#### HOW TO COMPLETE THIS TASK:
Please give back word for word the lines below, from the first one through the one with "change (next (limit s (Some n)))".

[Stored data]
┄┄┄┄┄┄

Lemma consume_limit_loop s lim n c fuel :
  consume (Datatypes.S fuel) (LimitGen lim (LimitLoop n c) s)
  = r ← next s;
    match r with
    | (Some item, s') =>
        if c + 1 >=? n then Ok ([], LimitGen lim LimitDone s')
        else r' ← consume fuel (LimitGen lim (LimitLoop n (c + 1)) s');
             Ok (item :: r'.1, r'.2)
    | (None, s') => Ok ([], LimitGen lim LimitDone s')
    end.
Proof.
  rewrite consume_succ. change (next (LimitGen lim (LimitLoop n c) s))
    with (limit_for lim n (c + 1) s).
  unfold limit_for. destruct (next s) as [[[item|] s']|e]; simpl; try done.
  by destruct (c + 1 >=? n).
Qed.

Lemma consume_limit_start s n fuel :
  n ≠ 0 →
  consume (Datatypes.S fuel) (limit s (Some n))
  = consume (Datatypes.S fuel) (LimitGen (Some n) (LimitLoop n (-1)) s).
Proof.
  intros Hn. rewrite !consume_succ.
  change (next (limit s (Some n)))
    with (if n =? 0 then limit_yield_from (Some n) s else limit_for (Some n) n 0 s).
  destruct (Z.eqb_spec n 0); [done|]. reflexivity.
Qed.

Lemma consume_limit_yield_from s lim fuel :
  consume (Datatypes.S fuel) (LimitGen lim LimitYieldFrom s)
  = r ← next s;
    match r with
    | (Some item, s') =>
        r' ← consume fuel (LimitGen lim LimitYieldFrom s'); Ok (item :: r'.1, r'.2)
    | (None, s') => Ok ([], LimitGen lim LimitDone s')
    end.
Proof.
  rewrite consume_succ. change (next (LimitGen lim LimitYieldFrom s))
    with (limit_yield_from lim s).
  unfold limit_yield_from. by destruct (next s) as [[[item|] s']|e].
Qed.

Lemma consume_limit_unlimited_start s lim fuel :
  lim = None ∨ lim = Some 0 →
  consume (Datatypes.S fuel) (limit s lim)
  = consume (Datatypes.S fuel) (LimitGen lim LimitYieldFrom s).
Proof. intros [-> | ->]; reflexivity. Qed.

Lemma limit_loop_transparent s lim n c k :
  (k ≤ Z.to_nat (n - (c + 1)))%nat →
  source_view <$> consume k (LimitGen lim (LimitLoop n c) s) = consume k s.
Proof.
  revert s c. induction k as [|k IH]; intros s c Hk; [reflexivity|].
  rewrite consume_limit_loop, (consume_succ k s).
  destruct (next s) as [[[item|] s']|e]; simpl; try done.
  destruct (Z.geb_spec (c + 1) n) as [Hge|Hlt]; [lia|].
  rewrite <- (IH s' (c + 1)) by lia.
  by destruct (consume k (LimitGen lim (LimitLoop n (c + 1)) s')) as [[out g]|e].
Qed.

Lemma limit_yield_from_transparent s lim k :
  source_view <$> consume k (LimitGen lim LimitYieldFrom s) = consume k s.
Proof.
  revert s. induction k as [|k IH]; intros s; [reflexivity|].
  rewrite consume_limit_yield_from, (consume_succ k s).
  destruct (next s) as [[[item|] s']|e]; simpl; try done.
  rewrite <- (IH s').
  by destruct (consume k (LimitGen lim LimitYieldFrom s')) as [[out g]|e].
Qed.

(** X1.  While a consumer asks for no more than [n] items, the limiter with a
    positive cap is transparent over any source: it hands out what the
    source hands out, raises what the source raises, and leaves the source
    where a direct consumer would have left it. *)
Theorem limit_transparent_up_to_cap s n k :
  0 < n → (k ≤ Z.to_nat n)%nat →
  source_view <$> consume k (limit s (Some n)) = consume k s.
Proof.
  intros Hn Hk. destruct k as [|k]; [reflexivity|].
  rewrite consume_limit_start by lia. apply limit_loop_transparent. lia.
Qed.

(** X2.  With [None] or zero the limiter is transparent over any source for any
    number of requests. *)
Theorem limit_unlimited_transparent s lim k :
  lim = None ∨ lim = Some 0 →
  source_view <$> consume k (limit s lim) = consume k s.
Proof.
  intros Hlim. destruct k as [|k]; [reflexivity|].
  rewrite consume_limit_unlimited_start by done. apply limit_yield_from_transparent.
Qed.

Lemma limit_loop_bound s lim n c fuel out g :
  consume fuel (LimitGen lim (LimitLoop n c) s) = Ok (out, g) →
  (length out ≤ Z.to_nat (n - (c + 1)))%nat.
Proof.
  revert s c out g. induction fuel as [|fuel IH]; intros s c out g.
  - intros [= <- <-]. simpl. lia.
  - rewrite consume_limit_loop.
    destruct (next s) as [[[item|] s']|e]; simpl; [| |done].
    + destruct (Z.geb_spec (c + 1) n) as [Hge|Hlt].
      * intros [= <- <-]. simpl. lia.
      * destruct (consume fuel (LimitGen lim (LimitLoop n (c + 1)) s'))
          as [[out' g']|e] eqn:Hc; simpl; [|done].
        intros [= <- <-]. apply IH in Hc. simpl. lia.
    + intros [= <- <-]. simpl. lia.
Qed.

(** X3.  Whatever the source is, however many items it could give and however
    long the consumer keeps asking, a limiter with a cap [n] other than
    zero hands out at most [n] items (none when [n] is negative). *)
Theorem limit_never_exceeds_cap s n fuel out g :
  n ≠ 0 →
  consume fuel (limit s (Some n)) = Ok (out, g) →
  (length out ≤ Z.to_nat n)%nat.
Proof.
  intros Hn. destruct fuel as [|fuel].
  - intros [= <- <-]. simpl. lia.
  - rewrite consume_limit_start by done. intros Hc.
    apply limit_loop_bound in Hc. lia.
Qed.

End LimitAnySource.

(** ** The loaders *)

Section LoaderFacts.
Variable float_of_string : string → option float.
Variable cd_to_datetime : pyval → result datetime.

Lemma load_neos_rows_app (rows : list (gmap string pyval)) (acc : list NearEarthObject) :
  load_neos_rows float_of_string rows acc
  = acc ++ load_neos_rows float_of_string rows [].
Proof.
  revert acc. induction rows as [|row rows IH]; intros acc; simpl.
  - by rewrite app_nil_r.
  - destruct (neo_of_row _ row) as [o|e]; [|by rewrite app_nil_r].
    rewrite (IH (acc ++ [o])), (IH [o]). by rewrite <- app_assoc.
Qed.

Lemma load_neos_rows_prefix (rows : list (gmap string pyval)) :
  ∃ good bad,
    rows = good ++ bad
    ∧ Forall2 (λ row o, neo_of_row float_of_string row = Ok o) good
              (load_neos_rows float_of_string rows [])
    ∧ match bad with
      | [] => True
      | row :: _ => ∃ e, neo_of_row float_of_string row = Raise e
      end.
Proof.
  induction rows as [|row rows (good & bad & Hrows & Hgood & Hbad)].
  - exists [], []. by split_and!.
  - simpl. destruct (neo_of_row _ row) as [o|e] eqn:Hrow.
    + exists (row :: good), bad. rewrite load_neos_rows_app. simpl.
      split_and!; [by rewrite Hrows | by constructor | done].
    + exists [], (row :: rows). split_and!; [done | constructor | by eauto].
Qed.

(** X4.  [load_neos] keeps the objects of the rows that precede the first row
    whose construction raises, in the order of the rows, and drops that
    row and every later one; when nothing is kept it returns [None], never
    an empty list. *)
Theorem load_neos_keeps_rows_before_first_failure (rows : list (gmap string pyval)) :
  ∃ good bad neos,
    rows = good ++ bad
    ∧ Forall2 (λ row o, neo_of_row float_of_string row = Ok o) good neos
    ∧ match bad with
      | [] => True
      | row :: _ => ∃ e, neo_of_row float_of_string row = Raise e
      end
    ∧ load_neos float_of_string rows
      = match neos with [] => None | _ => Some neos end.
Proof.
  destruct (load_neos_rows_prefix rows) as (good & bad & Hrows & Hgood & Hbad).
  exists good, bad, (load_neos_rows float_of_string rows []).
  split_and!; try done.
  unfold load_neos. by destruct (load_neos_rows float_of_string rows []).
Qed.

┄┄┄┄┄┄

#### TASK OUTPUT:
Lemma consume_limit_loop s lim n c fuel :
  consume (Datatypes.S fuel) (LimitGen lim (LimitLoop n c) s)
  = r ← next s;
    match r with
    | (Some item, s') =>
        if c + 1 >=? n then Ok ([], LimitGen lim LimitDone s')
        else r' ← consume fuel (LimitGen lim (LimitLoop n (c + 1)) s');
             Ok (item :: r'.1, r'.2)
    | (None, s') => Ok ([], LimitGen lim LimitDone s')
    end.
Proof.
  rewrite consume_succ. change (next (LimitGen lim (LimitLoop n c) s))
    with (limit_for lim n (c + 1) s).
  unfold limit_for. destruct (next s) as [[[item|] s']|e]; simpl; try done.
  by destruct (c + 1 >=? n).
Qed.

Lemma consume_limit_start s n fuel :
  n ≠ 0 →
  consume (Datatypes.S fuel) (limit s (Some n))
  = consume (Datatypes.S fuel) (LimitGen (Some n) (LimitLoop n (-1)) s).
Proof.
  intros Hn. rewrite !consume_succ.
  change (next (limit s (Some n)))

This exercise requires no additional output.